The systemic inflammatory response syndrome has low specificity to identify infected patients at risk of worsening to severe sepsis or shock.

OBJECTIVE:

To examine the incidence of and risk factors for worsening sepsis in infected patients.

METHODS:

A 1-year inception cohort study in 28 intensive care units of patients (n = 1,531) having a first episode of infection on admission or during the stay.

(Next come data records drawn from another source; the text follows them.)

(** *** The window of units *)

Lemma In_arange (lo hi i : Z) : In i (arange lo hi) <-> lo <= i < hi.
Proof.
  unfold arange. rewrite in_map_iff. split.
  - intros [k [Hk Hin]]. apply in_seq in Hin. lia.
  - intros H. exists (Z.to_nat (i - lo)). split; [lia|].
    apply in_seq. lia.
Qed.

Lemma clipped_window_spec (n a w i : Z) :
  0 <= w -> 0 <= a < n ->
  In i (map (clip_function n) (arange (a - w) (a + w + 1)))
  <-> Z.max 0 (a - w) <= i <= Z.min (n - 1) (a + w).
Proof.
  intros Hw Ha. rewrite in_map_iff. unfold clip_function. split.
  - intros [x [Hx Hin]]. apply In_arange in Hin. lia.
  - intros Hi. exists i. split; [lia|]. apply In_arange. lia.
Qed.

(** A wider window selects every unit a narrower one does. *)
Lemma wider_window_keeps_units (n a w w' i : Z) :
  0 <= w <= w' -> 0 <= a < n ->
  In i (map (clip_function n) (arange (a - w) (a + w + 1))) ->
  In i (map (clip_function n) (arange (a - w') (a + w' + 1))).
Proof.
  intros Hw Ha Hin.
  apply clipped_window_spec in Hin; [|lia|lia].
  apply clipped_window_spec; lia.
Qed.

Lemma list_index_bounds (x : string) (l : list string) (i : Z) :
  list_index x l = Ok i -> 0 <= i < len l.
Proof.
  revert i. induction l as [|y l IH]; intros i H; cbn [list_index] in H.
  - discriminate.
  - unfold len in *. cbn [List.length]. destruct (String.eqb y x).
    + inversion H; subst. lia.
    + inv_bind H. inversion H; subst. specialize (IH _ Hm). lia.
Qed.
(** * Family graph: the visibility gate and the dietary value filter

    A shallow embedding of [src/types/family.ts], [src/lib/visibility-gate.ts]
    and the [value_filter] part of [src/lib/livo/filters.ts], followed by the
    properties of the gate and of the filter.

    Conventions of the embedding:
    - a JS string is a [string]; [===] on strings is [String.eqb];
      [s.startsWith("m-")] is [String.prefix "m-" s];
    - an optional field ([riskLevel?], [visibility?], ...) is an [option];
      [undefined] and [null] are [None];
    - [Array.prototype.filter], [find], [some], [map] and [includes] are
      [filter], [find], [existsb], [map] and [existsb (String.eqb _)];
    - the [Set] of visible ids is the list of ids it is built from, with
      [has] as membership test. *)

From Stdlib Require Import String Ascii List Bool ZArith Lia DecimalString.
Import ListNotations.
Open Scope string_scope.
Open Scope bool_scope.
Open Scope list_scope.

(* ------------------------------------------------------------------ *)
(** ** The data model ([src/types/family.ts])                          *)
(* ------------------------------------------------------------------ *)

Inductive NodeType : Type :=
  | member | preference | device | document | house_rule | health.

Inductive RiskLevel : Type := low | medium | high.

(** The four declared values of [Visibility], and one more for any
    other value a node carries at run time: the type is not enforced on
    imported data, and the gate compares the field with the four names
    only. *)
Inductive Visibility : Type :=
  | private | family | guarded | health_only
  | unrecognized_visibility.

MEASUREMENTS AND MAIN RESULTS:

The cumulative incidence of progression to severe sepsis or shock was 20% and 24% at Days 10 and 30, respectively. Variables independently associated (hazard ratio [HR]) with worsening sepsis included: temperature higher than 38.2 degrees C (1.6), heart rate greater than 120/minute (1.3), systolic blood pressure higher than 110 mm Hg (1.5), platelets higher than 150 x 109/L (1.5), serum sodium higher than 145 mmol/L (1.5), bilirubin higher than 30 mumol/L (1.3), mechanical ventilation (1.5), and five variables characterizing infection (pneumonia [HR 1.5], peritonitis [1.5], primary bacteremia [1.8], and infection with gram-positive cocci [1.3] or aerobic gram-negative bacilli [1.4]). The 12 weighted variables were included in a score (Risk of Infection to Severe Sepsis and Shock Score, range 0-49), summarized in four classes of "low" (score 0-8) and "moderate" (8.5-16) risk (9% and 17% probability of worsening, respectively), and of "high" (16.5-24) and "very high" (score > 24) risk (31% and 55% probability, respectively).

CONCLUSIONS:

One of four patients presenting with infection/sepsis worsen to severe sepsis or shock. A score estimating this risk, using objectively defined criteria for systemic inflammatory response syndrome, could be used by physicians to stratify patients for clinical management and to test new interventions.

PMID:
15531752
DOI:
10.1164/rccm.200403-324OC
[Indexed for MEDLINE]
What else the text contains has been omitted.